FIG. 2 shows an angular view of the spider assembly 102 prior to
receiving the riser joint connector 104 (depicted in FIGS. 1A and
1B). The nonlimiting example of the spider assembly 102 with the
base 108 includes a generally circular geometry about a central
opening 110 configured for running riser sections therethrough.
Various alternative embodiments may include any suitable
geometry.
FIG. 3A shows an angular view of one exemplary connector actuation
tool 106, in accordance with certain embodiments of the present
disclosure. FIG. 3B shows a cross-sectional view of the connector
actuation tool 106. The connector actuation tool 106 may include a
connection means 112 to allow connection to the base 108 (omitted
in FIGS. 3A, 3B). As depicted, the connection means 112 may include
a number of threaded bolts. However, it should be appreciated that
any suitable means of coupling, directly or indirectly, the
connector actuation tool 106 to the rest of the spider assembly 102
(omitted in FIGS. 3A, 3B) may be employed.
The connector actuation tool 106 may include a dog assembly 114.
The dog assembly 114 may include a dog 116 and a piston assembly
118 configured to move the dog 116. The piston assembly 118 may
include a piston 120, a piston cavity 122, one or more hydraulic
lines 124 to be fluidly coupled to a hydraulic power supply (not
shown), and a bracket 126. The bracket 126 may be coupled to a
support frame 128 and the piston 120 so that the piston 120 remains
stationary relative to the support frame 128. The support frame 128
may include or be coupled to one or more support plates.

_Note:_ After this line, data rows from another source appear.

(** The part of [start] after the descriptors exist: runtime, supervisor, Boot and
    the I/O loop. *)
Definition start_workers (env : DaemonStartEnv) (d : RuntimeDaemon) (w : World)
    : (RuntimeDaemon * World) * Result () :=
  let c := d_config d in
  let '(masks, k) := w in
  let '(rt, started_runtime) := rt_start (ds_scheduler env) (rt_new (runtime_config_of c) (ds_contention env)) in
  let d := d <| d_queue := Some (q_new (dc_event_queue_capacity c)) |> <| d_runtime := Some rt |>
             <| d_supervisor := Some (ns_new (supervisor_config_of c)) |> in
  match started_runtime with
  | Err e =>
      let d := exit_with (map_start_error DaemonExitCode.WorkerFailure e) d in
      (rollback_started_parts (ds_self env) (ds_now env) d w, Err e)
  | Ok _ =>
      let '(rt, booted) := rt_handle (ds_now env) RuntimeEvent.Boot rt in
      let d := d <| d_runtime := Some rt |> in
      if negb (accepted booted) then
        (rollback_started_parts (ds_self env) (ds_now env) (exit_with DaemonExitCode.WorkerFailure d) w,
         fail_with Errc.Rejected "runtime Boot failed during daemon startup")
      else
        let k := k_create (ds_epoll env) k in
        let l := io_new (io_config_of c) (default (-1) (ds_epoll env)) in
        let setup := mkSetupEnv (fd_valid (d_stop_event d)) (fd_valid (signal_fd_of d))
                       (ds_io_open env) (ds_io_getfl env) (ds_io_setfl env)
                       (fst (fst (ds_io_add env))) (snd (fst (ds_io_add env)))
                       (snd (ds_io_add env)) in
        let '((l, k), io_started) :=
          io_start (d_stop_event d) (signal_fd_of d) setup (ds_io_thread env) (l, k) in
        let d := d <| d_io := Some l |> in
        match io_started with
        | Err e =>
            let d := exit_with (map_start_error DaemonExitCode.InterfaceError e) d in
            (rollback_started_parts (ds_self env) (ds_now env) d (masks, k), Err e)
        | Ok _ =>
            ((d <| d_stop_requested := false |> <| d_exit_code := DaemonExitCode.Ok |>
                <| d_started := true |>
                <| d_duration_thread ::= λ t, if 0 <? dc_duration c then true else t |>,
              (masks, k)), Ok ())
        end
  end.

Definition daemon_start (env : DaemonStartEnv) (d : RuntimeDaemon) (w : World)
    : (RuntimeDaemon * World) * Result () :=
  let c := d_config d in
  if d_started d then ((d, w), fail_with Errc.Busy "RuntimeDaemon already started")
  else match config_error c with
  | Some message =>
      ((exit_with DaemonExitCode.ConfigError d, w), fail_with Errc.InvalidArgument message)
  | None =>
      if negb (probe_ok env c) then
        ((exit_with DaemonExitCode.InterfaceError d, w),
         fail_with Errc.NotOpen ("CAN interface missing or not ARPHRD_CAN: " +:+ dc_can_if c))
      else
        let '(w, signals) := block_and_open_shutdown_signals (ds_self env) (ds_mask_rc env)
                               (ds_signalfd env) (ds_restore_rc env) w in
        match signals with
        | Err e => ((exit_with DaemonExitCode.InterfaceError d, w), Err e)
        | Ok sf =>
            let d := d <| d_signals := Some sf |> in
            let '(masks, k) := w in
            match ds_eventfd env with
            | None =>
                let '(_, w) := signalfd_reset (ds_self env) 0 sf w in
                ((exit_with DaemonExitCode.InterfaceError (d <| d_signals := None |>), w),
                 fail_with Errc.IoError "eventfd: ")
            | Some fd => start_workers env (d <| d_stop_event := fd |>) (masks, k_create (Some fd) k)
            end
        end
  end.

(** ** Snapshots *)

Record SchedulerStats := mkSchedulerStats {
  ss_cycles : Z; ss_deadline_misses : Z; ss_min_lateness_ns : Z; ss_max_lateness_ns : Z;
  ss_mean_lateness_ns : Z; ss_fifo_enabled : bool; ss_fifo_error : Z;
  ss_affinity_enabled : bool; ss_affinity_error : Z; ss_worker_error : Z
}.

Definition scheduler_stats (p : PeriodicScheduler) : SchedulerStats :=
  mkSchedulerStats (ps_cycles p) (ps_deadline_misses p) (ps_min_lateness_ns p)
    (ps_max_lateness_ns p) (mean_lateness p) (ps_fifo_enabled p) (ps_fifo_error p)
    (ps_affinity_enabled p) (ps_affinity_error p) (ps_worker_error p).

Record RuntimeSnapshot := mkRuntimeSnapshot {
  rs_mode : RuntimeMode; rs_fault : FaultCode; rs_interlock_ready : bool; rs_running : bool;
  rs_scheduler : SchedulerStats; rs_published_commands : Z; rs_overwritten_commands : Z;
  rs_output_ack_pending : bool; rs_last_sent_session : Z; rs_last_sent_sequence : Z;
  rs_last_sent_time_ns : Z; rs_last_ack_session : Z; rs_last_ack_sequence : Z;
  rs_last_ack_result : OutputResult; rs_last_ack_time_ns : Z; rs_ack_timeout_count : Z;
  rs_unexpected_ack_count : Z; rs_trace_dropped : Z
}.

By way of
example without limitation, the support frame 128 may include or be
coupled to support plates 130, 132, and 134. The support plate 130
may provide support to the dog 116.
With suitable hydraulic pressure applied to the piston assembly 118
from the hydraulic power supply (not shown), the piston cavity 122
may be pressurized to move the dog 116 with respect to one or more
of the piston 120, the bracket 126, the support frame 128, and the
support plate 130. In the non-limiting example depicted, each of
the piston 120, the bracket 126, the support frame 128, and the
support plate 130 is adapted to remain stationary though the dog
116 moves. FIGS. 3A and 3B depict the dog 116 in an extended state
relative to the rest of the connector actuation tool 106.
The connector actuation tool 106 may include a clamping tool 135.
By way of example without limitation, the clamping tool 135 may
include one or more of an upper actuation piston 136, an actuation
piston mandrel 138, and a lower actuation piston 140. Each of the
upper actuation piston 136 and the lower actuation piston 140 may
be fluidically coupled to a hydraulic power supply (not shown) and
may be moveably coupled to the actuation piston mandrel 138. With
suitable hydraulic pressure applied to the upper and lower
actuation pistons 136, 140, the upper and lower actuation pistons
136, 140 may move longitudinally along the actuation piston mandrel
138 toward a middle portion of the actuation piston mandrel 138.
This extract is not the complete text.